## [Directions for this task]
The entries that follow include a run beginning at the line with "[ignored]: those that" and ending at the line with "(* ===== verification/Connects.v ===== *)"; restate that run word for word and leave the rest out.

[Stored items]
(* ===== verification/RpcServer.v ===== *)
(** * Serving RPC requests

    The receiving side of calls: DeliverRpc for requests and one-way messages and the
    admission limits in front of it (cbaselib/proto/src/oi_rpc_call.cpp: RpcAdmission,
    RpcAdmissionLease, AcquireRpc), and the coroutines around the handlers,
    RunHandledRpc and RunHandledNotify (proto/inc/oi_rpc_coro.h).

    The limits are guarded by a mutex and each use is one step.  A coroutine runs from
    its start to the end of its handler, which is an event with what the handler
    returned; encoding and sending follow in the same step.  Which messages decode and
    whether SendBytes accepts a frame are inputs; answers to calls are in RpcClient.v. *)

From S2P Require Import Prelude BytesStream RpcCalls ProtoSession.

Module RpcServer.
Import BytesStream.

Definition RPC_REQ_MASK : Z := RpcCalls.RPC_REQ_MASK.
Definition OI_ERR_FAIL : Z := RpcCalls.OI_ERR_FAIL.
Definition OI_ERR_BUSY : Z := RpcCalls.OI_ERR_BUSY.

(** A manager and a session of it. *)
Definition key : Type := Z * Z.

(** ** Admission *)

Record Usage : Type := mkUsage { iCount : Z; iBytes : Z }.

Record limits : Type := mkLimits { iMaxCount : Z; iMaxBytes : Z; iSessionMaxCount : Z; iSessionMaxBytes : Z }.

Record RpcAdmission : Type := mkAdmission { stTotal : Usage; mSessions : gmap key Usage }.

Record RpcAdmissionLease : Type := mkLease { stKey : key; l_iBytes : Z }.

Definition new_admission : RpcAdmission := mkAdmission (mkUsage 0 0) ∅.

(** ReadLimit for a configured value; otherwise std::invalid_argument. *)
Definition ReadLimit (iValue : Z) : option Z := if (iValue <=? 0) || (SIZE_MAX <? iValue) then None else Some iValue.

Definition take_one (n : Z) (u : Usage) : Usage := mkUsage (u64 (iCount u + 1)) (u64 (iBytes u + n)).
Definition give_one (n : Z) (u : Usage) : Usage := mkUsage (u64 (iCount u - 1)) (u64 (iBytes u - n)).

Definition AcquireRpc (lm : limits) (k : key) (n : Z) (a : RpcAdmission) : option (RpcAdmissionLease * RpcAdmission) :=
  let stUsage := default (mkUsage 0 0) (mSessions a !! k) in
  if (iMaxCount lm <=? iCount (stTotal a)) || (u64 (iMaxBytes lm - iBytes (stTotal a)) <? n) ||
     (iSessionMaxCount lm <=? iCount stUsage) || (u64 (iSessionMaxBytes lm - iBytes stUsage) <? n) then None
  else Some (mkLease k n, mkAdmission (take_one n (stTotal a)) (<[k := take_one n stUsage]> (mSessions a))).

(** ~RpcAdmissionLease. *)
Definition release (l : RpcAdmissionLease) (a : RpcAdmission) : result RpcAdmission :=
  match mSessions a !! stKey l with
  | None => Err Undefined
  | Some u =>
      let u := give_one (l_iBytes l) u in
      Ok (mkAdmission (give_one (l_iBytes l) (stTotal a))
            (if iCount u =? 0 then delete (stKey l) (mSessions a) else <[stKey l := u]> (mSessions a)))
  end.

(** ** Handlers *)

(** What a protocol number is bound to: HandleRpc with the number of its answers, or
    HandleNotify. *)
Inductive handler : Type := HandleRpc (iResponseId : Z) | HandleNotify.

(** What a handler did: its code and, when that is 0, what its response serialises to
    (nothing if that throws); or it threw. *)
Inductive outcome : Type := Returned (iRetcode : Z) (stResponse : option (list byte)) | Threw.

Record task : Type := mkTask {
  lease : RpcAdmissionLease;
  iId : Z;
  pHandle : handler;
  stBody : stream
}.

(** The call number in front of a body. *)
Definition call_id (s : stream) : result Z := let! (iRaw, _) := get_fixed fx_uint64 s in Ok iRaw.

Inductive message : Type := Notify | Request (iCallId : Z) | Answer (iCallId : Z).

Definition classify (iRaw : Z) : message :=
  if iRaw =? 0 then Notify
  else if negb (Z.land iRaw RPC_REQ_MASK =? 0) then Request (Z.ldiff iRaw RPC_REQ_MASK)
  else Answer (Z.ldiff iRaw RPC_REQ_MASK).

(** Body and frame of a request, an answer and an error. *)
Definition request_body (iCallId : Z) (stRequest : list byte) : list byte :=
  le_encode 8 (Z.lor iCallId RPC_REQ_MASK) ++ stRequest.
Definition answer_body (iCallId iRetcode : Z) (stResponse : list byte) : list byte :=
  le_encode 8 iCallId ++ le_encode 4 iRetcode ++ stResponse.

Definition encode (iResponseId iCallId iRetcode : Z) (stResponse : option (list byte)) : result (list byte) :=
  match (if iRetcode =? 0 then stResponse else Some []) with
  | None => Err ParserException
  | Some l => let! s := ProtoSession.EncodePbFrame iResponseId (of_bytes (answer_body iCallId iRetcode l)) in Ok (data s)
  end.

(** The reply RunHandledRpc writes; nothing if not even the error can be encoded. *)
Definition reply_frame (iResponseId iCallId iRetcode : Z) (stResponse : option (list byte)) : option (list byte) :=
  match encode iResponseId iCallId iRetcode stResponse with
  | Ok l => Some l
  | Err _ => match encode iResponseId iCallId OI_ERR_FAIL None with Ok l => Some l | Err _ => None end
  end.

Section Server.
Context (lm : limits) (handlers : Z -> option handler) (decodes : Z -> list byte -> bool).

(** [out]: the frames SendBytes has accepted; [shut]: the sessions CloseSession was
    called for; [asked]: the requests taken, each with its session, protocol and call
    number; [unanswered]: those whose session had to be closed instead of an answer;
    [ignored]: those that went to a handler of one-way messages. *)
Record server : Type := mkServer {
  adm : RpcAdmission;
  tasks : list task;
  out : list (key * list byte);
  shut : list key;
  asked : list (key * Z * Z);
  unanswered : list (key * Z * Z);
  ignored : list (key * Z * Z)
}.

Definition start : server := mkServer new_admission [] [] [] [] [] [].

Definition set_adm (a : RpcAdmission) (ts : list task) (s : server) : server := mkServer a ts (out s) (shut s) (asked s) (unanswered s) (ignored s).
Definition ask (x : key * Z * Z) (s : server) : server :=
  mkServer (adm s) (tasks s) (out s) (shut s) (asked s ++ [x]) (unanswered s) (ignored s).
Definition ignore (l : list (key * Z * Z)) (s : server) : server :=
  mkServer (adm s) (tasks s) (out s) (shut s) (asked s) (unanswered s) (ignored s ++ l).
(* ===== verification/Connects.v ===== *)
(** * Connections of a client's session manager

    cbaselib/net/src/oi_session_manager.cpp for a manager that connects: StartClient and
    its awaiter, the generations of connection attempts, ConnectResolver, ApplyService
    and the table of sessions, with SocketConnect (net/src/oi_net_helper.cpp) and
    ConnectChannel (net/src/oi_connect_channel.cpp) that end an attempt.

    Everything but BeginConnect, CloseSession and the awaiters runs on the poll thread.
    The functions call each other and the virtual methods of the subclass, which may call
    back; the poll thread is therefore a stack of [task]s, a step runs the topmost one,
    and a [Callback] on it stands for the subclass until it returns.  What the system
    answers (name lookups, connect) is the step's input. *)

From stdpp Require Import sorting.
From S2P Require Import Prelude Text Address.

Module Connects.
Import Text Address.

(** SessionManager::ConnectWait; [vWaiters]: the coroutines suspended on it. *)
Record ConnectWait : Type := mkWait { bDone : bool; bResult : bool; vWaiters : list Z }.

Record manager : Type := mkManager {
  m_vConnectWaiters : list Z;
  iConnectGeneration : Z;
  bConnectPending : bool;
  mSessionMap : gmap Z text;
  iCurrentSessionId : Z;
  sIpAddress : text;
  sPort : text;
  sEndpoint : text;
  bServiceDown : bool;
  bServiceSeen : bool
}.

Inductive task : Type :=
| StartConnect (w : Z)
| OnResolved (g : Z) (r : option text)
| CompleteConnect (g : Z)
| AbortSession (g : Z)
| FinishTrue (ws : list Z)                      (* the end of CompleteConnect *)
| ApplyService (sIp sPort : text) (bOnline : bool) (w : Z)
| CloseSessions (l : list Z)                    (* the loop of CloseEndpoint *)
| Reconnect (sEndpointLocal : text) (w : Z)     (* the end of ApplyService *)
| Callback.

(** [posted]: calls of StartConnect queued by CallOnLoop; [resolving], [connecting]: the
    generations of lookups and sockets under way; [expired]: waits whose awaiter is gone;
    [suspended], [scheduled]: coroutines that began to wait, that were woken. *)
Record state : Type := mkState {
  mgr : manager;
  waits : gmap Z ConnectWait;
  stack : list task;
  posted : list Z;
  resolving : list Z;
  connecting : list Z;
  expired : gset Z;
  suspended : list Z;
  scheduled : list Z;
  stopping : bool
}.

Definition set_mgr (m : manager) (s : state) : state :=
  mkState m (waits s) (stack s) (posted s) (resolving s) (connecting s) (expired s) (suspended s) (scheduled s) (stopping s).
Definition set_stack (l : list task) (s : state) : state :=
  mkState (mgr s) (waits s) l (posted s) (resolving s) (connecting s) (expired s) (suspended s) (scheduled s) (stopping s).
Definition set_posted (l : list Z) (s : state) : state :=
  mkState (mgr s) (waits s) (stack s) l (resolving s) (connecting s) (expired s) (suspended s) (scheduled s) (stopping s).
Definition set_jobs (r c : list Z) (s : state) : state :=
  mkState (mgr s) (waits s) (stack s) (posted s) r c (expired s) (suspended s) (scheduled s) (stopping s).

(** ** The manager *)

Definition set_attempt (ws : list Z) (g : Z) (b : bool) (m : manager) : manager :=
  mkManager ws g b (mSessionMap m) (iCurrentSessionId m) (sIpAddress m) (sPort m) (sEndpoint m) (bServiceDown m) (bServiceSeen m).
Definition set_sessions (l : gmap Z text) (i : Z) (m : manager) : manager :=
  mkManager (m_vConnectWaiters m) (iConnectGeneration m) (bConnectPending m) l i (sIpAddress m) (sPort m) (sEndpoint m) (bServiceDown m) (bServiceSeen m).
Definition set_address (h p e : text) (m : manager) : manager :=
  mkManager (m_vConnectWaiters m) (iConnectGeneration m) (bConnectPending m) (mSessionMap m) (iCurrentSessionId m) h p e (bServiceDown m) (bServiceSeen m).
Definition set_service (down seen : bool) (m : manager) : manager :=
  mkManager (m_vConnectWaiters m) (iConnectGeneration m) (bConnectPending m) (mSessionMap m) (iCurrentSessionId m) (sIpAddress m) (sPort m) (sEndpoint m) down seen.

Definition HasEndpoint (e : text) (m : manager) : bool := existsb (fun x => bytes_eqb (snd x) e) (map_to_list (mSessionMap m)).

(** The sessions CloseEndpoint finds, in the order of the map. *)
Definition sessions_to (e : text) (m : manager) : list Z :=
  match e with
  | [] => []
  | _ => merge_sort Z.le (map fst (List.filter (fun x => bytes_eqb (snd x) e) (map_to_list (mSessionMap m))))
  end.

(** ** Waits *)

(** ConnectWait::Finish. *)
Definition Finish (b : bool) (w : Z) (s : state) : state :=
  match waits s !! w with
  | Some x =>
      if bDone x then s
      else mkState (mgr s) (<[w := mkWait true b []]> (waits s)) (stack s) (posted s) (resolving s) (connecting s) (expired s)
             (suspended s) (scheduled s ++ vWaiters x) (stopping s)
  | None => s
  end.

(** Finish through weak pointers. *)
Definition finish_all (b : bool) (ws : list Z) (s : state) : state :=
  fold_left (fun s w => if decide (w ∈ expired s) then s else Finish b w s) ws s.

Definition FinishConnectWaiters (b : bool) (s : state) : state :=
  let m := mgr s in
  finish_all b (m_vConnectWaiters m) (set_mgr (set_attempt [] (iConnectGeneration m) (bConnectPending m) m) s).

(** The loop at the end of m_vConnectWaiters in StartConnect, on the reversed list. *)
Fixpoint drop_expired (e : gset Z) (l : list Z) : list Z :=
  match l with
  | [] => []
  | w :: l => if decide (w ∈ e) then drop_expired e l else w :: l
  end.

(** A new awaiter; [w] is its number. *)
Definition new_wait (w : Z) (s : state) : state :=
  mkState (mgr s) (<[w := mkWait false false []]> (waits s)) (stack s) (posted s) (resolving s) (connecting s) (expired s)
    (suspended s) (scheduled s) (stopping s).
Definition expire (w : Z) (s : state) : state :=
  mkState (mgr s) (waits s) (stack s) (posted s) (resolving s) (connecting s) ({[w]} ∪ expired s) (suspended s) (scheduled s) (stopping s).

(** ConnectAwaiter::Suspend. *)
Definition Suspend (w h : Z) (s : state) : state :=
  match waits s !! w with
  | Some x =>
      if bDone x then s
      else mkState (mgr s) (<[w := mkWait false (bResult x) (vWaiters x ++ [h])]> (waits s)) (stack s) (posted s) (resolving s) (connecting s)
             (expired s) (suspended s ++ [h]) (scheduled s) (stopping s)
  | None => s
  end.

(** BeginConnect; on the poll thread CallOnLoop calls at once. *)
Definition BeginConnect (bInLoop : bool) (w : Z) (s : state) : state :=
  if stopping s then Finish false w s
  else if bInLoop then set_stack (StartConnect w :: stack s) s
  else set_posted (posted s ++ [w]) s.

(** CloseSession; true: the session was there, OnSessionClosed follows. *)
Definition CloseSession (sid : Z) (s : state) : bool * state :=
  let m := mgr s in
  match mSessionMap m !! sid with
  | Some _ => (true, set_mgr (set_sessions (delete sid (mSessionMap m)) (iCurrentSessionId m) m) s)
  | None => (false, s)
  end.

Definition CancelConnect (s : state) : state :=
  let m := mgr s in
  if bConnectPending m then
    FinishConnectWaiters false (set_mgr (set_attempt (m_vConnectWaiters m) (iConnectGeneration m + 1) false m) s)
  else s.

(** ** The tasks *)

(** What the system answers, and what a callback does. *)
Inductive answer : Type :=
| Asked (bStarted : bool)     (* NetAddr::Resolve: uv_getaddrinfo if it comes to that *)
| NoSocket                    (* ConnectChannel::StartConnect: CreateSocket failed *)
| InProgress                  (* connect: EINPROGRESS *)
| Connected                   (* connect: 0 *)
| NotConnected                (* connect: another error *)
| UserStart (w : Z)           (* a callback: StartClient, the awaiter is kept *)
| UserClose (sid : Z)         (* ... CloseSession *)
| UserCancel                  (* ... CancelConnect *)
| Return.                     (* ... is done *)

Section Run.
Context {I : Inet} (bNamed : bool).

...

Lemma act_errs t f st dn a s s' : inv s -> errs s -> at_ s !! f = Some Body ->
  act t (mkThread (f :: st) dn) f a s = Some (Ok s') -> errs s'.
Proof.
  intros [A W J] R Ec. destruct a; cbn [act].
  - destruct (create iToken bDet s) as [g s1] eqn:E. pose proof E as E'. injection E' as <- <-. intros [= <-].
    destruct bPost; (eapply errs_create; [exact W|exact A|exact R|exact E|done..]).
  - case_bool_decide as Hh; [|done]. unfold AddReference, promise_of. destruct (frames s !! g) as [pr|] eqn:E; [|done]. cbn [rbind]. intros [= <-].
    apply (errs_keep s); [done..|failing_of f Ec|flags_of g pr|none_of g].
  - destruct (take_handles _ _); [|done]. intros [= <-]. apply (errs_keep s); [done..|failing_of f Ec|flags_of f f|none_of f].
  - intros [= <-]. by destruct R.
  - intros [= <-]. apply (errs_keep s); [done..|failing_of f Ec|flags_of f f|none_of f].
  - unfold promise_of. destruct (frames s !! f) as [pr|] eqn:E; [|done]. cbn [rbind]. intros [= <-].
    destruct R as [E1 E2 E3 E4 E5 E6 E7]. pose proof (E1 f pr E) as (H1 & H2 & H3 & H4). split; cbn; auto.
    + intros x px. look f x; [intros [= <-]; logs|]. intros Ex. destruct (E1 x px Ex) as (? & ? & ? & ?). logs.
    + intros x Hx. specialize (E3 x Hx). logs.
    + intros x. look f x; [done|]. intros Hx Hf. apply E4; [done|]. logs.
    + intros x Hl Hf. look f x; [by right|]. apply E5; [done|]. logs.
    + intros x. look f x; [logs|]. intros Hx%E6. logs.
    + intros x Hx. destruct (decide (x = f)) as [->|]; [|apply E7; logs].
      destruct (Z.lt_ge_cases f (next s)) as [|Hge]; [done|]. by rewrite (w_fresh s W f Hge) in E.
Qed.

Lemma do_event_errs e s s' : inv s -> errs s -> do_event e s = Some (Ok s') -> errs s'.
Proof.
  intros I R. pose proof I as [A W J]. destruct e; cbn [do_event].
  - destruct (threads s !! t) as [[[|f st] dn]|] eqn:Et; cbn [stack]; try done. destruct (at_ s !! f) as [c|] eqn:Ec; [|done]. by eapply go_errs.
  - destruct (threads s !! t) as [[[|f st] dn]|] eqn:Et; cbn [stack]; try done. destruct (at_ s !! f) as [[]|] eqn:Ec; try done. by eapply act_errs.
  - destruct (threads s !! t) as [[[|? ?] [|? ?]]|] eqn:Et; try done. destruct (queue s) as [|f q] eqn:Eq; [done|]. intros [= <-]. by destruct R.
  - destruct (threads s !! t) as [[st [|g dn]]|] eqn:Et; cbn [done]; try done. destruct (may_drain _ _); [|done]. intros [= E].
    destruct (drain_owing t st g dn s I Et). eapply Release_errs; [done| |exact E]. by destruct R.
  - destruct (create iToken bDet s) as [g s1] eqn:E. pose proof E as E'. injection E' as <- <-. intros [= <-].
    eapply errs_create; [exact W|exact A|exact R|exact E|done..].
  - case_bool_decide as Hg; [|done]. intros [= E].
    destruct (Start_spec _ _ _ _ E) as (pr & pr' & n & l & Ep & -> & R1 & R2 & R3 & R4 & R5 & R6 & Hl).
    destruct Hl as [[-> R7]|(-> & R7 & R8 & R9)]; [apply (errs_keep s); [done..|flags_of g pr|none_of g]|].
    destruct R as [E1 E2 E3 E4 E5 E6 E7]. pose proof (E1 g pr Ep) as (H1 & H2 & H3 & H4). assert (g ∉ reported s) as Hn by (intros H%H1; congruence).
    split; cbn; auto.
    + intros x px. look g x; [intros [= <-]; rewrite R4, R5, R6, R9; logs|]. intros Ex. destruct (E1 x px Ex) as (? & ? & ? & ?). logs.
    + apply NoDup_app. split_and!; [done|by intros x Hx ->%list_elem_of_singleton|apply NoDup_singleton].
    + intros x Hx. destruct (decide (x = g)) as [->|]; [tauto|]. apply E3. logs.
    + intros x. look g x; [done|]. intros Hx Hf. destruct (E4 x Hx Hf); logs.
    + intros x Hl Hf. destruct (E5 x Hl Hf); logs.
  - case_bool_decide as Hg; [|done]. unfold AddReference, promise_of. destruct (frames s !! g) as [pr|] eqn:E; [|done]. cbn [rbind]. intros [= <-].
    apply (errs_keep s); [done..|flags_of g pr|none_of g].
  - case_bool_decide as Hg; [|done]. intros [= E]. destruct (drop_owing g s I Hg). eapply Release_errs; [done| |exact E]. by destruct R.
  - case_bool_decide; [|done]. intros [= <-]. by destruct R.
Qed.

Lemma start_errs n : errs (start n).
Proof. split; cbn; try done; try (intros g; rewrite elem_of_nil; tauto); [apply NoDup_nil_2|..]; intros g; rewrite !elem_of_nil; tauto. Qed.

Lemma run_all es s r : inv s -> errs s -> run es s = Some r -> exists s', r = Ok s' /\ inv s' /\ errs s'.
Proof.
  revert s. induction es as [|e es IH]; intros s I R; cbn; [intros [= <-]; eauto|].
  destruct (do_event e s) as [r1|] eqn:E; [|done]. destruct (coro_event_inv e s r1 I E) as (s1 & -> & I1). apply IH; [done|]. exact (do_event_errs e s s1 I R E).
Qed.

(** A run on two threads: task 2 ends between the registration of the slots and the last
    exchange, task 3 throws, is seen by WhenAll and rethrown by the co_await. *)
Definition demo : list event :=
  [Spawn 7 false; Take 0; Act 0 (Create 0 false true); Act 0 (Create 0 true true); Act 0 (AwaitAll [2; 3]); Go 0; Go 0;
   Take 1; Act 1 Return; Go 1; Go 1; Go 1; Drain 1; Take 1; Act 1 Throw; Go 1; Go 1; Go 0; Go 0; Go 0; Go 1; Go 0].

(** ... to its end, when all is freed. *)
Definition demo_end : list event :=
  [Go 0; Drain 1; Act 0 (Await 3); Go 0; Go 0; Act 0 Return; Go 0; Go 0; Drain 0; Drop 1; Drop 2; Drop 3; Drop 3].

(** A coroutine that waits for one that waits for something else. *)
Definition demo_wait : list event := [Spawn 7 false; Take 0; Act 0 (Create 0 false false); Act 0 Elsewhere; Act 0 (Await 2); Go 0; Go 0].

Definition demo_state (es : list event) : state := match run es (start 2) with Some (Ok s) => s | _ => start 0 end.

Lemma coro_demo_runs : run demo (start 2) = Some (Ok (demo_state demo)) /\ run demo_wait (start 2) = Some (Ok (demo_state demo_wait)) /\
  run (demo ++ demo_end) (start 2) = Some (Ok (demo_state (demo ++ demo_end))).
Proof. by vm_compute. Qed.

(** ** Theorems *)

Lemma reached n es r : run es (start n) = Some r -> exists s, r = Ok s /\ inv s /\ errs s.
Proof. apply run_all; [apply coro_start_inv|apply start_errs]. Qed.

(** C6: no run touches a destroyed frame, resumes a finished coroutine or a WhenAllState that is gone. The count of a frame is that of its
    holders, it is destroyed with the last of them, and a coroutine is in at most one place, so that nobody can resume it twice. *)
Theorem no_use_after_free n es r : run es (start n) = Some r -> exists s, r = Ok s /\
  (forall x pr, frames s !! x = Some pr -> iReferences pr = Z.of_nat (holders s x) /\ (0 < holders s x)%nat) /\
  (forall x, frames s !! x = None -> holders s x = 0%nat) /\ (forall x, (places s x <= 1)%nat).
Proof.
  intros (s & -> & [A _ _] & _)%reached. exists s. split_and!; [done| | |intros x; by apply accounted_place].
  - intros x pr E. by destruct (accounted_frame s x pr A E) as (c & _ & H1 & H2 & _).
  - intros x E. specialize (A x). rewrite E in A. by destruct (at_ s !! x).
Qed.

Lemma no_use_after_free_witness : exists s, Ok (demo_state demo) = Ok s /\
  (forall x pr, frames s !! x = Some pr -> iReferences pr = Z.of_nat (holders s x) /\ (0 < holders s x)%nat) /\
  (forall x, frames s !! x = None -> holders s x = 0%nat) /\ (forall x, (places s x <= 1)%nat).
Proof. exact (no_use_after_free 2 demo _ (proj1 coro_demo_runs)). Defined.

## [Expected answer]
    [ignored]: those that went to a handler of one-way messages. *)
Record server : Type := mkServer {
  adm : RpcAdmission;
  tasks : list task;
  out : list (key * list byte);
  shut : list key;
  asked : list (key * Z * Z);
  unanswered : list (key * Z * Z);
  ignored : list (key * Z * Z)
}.

Definition start : server := mkServer new_admission [] [] [] [] [] [].

Definition set_adm (a : RpcAdmission) (ts : list task) (s : server) : server := mkServer a ts (out s) (shut s) (asked s) (unanswered s) (ignored s).
Definition ask (x : key * Z * Z) (s : server) : server :=
  mkServer (adm s) (tasks s) (out s) (shut s) (asked s ++ [x]) (unanswered s) (ignored s).
Definition ignore (l : list (key * Z * Z)) (s : server) : server :=
  mkServer (adm s) (tasks s) (out s) (shut s) (asked s) (unanswered s) (ignored s ++ l).
(* ===== verification/Connects.v ===== *)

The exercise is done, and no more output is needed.